Work required.
Below this line is a set of entries; quote exactly the lines from the line that contains "hm (kfree (HEAP_START_VIRTUAL" to the line that contains "- unfold PAGE. lia.", both lines included.

Saved data entries.
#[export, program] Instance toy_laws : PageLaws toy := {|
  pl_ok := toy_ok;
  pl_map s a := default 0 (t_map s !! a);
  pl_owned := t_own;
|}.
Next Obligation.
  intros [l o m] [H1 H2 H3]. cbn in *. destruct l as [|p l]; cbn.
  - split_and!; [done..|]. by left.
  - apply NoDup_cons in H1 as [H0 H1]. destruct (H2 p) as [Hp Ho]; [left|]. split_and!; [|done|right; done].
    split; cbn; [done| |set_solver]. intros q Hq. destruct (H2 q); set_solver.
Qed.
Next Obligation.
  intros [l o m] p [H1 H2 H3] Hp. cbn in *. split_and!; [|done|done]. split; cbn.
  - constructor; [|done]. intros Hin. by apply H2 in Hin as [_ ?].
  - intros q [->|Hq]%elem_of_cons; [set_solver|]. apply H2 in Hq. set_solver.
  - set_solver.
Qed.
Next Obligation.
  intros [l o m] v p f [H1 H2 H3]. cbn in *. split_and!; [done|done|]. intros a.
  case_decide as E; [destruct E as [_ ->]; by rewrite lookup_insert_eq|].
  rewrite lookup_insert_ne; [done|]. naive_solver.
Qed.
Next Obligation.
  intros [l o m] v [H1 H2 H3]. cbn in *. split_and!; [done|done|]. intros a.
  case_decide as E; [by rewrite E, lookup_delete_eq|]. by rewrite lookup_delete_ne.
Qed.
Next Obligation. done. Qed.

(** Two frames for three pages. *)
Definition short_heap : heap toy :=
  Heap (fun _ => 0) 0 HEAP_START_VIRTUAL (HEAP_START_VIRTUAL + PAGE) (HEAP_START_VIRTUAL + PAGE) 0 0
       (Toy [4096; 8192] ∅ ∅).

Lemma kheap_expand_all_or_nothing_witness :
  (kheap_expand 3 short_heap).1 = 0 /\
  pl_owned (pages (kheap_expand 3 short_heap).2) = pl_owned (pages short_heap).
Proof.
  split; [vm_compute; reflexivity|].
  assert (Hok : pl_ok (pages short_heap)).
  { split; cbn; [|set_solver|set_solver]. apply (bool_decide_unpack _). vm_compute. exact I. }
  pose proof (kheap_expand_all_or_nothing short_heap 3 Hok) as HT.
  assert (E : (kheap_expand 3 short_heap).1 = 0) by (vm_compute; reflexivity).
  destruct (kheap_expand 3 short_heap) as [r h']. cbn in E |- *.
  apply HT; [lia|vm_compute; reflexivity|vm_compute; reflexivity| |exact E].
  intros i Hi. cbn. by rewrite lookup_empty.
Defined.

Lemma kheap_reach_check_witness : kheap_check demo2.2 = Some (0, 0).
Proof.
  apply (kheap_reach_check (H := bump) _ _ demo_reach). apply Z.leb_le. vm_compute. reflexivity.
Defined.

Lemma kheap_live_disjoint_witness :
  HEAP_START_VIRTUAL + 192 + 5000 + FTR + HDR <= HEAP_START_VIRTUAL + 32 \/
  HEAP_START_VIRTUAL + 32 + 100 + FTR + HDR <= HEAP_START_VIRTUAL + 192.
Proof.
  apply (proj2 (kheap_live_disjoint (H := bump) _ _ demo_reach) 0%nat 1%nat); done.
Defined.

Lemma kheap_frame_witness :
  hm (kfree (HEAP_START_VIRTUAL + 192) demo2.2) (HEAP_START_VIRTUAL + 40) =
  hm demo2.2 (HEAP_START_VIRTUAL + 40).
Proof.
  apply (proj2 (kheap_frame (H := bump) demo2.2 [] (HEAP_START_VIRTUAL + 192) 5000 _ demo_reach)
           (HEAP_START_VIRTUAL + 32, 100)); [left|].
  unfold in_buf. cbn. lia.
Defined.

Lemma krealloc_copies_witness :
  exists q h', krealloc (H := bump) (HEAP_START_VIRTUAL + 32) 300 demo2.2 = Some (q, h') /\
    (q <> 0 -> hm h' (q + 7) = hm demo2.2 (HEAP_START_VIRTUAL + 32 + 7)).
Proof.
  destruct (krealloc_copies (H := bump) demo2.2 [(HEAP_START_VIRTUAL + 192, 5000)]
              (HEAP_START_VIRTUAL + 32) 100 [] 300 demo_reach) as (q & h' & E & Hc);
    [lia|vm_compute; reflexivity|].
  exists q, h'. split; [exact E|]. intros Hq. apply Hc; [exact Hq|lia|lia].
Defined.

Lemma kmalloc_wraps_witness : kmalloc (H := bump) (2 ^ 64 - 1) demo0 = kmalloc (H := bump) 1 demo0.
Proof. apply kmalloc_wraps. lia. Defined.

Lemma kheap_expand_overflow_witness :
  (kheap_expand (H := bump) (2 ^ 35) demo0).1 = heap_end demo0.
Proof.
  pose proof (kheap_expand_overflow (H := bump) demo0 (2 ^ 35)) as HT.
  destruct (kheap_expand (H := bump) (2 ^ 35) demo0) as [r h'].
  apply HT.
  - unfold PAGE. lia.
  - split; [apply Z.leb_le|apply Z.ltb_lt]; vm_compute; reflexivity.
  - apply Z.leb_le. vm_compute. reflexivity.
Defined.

Task response.
  hm (kfree (HEAP_START_VIRTUAL + 192) demo2.2) (HEAP_START_VIRTUAL + 40) =
  hm demo2.2 (HEAP_START_VIRTUAL + 40).
Proof.
  apply (proj2 (kheap_frame (H := bump) demo2.2 [] (HEAP_START_VIRTUAL + 192) 5000 _ demo_reach)
           (HEAP_START_VIRTUAL + 32, 100)); [left|].
  unfold in_buf. cbn. lia.
Defined.

Lemma krealloc_copies_witness :
  exists q h', krealloc (H := bump) (HEAP_START_VIRTUAL + 32) 300 demo2.2 = Some (q, h') /\
    (q <> 0 -> hm h' (q + 7) = hm demo2.2 (HEAP_START_VIRTUAL + 32 + 7)).
Proof.
  destruct (krealloc_copies (H := bump) demo2.2 [(HEAP_START_VIRTUAL + 192, 5000)]
              (HEAP_START_VIRTUAL + 32) 100 [] 300 demo_reach) as (q & h' & E & Hc);
    [lia|vm_compute; reflexivity|].
  exists q, h'. split; [exact E|]. intros Hq. apply Hc; [exact Hq|lia|lia].
Defined.

Lemma kmalloc_wraps_witness : kmalloc (H := bump) (2 ^ 64 - 1) demo0 = kmalloc (H := bump) 1 demo0.
Proof. apply kmalloc_wraps. lia. Defined.

Lemma kheap_expand_overflow_witness :
  (kheap_expand (H := bump) (2 ^ 35) demo0).1 = heap_end demo0.
Proof.
  pose proof (kheap_expand_overflow (H := bump) demo0 (2 ^ 35)) as HT.
  destruct (kheap_expand (H := bump) (2 ^ 35) demo0) as [r h'].
  apply HT.
  - unfold PAGE. lia.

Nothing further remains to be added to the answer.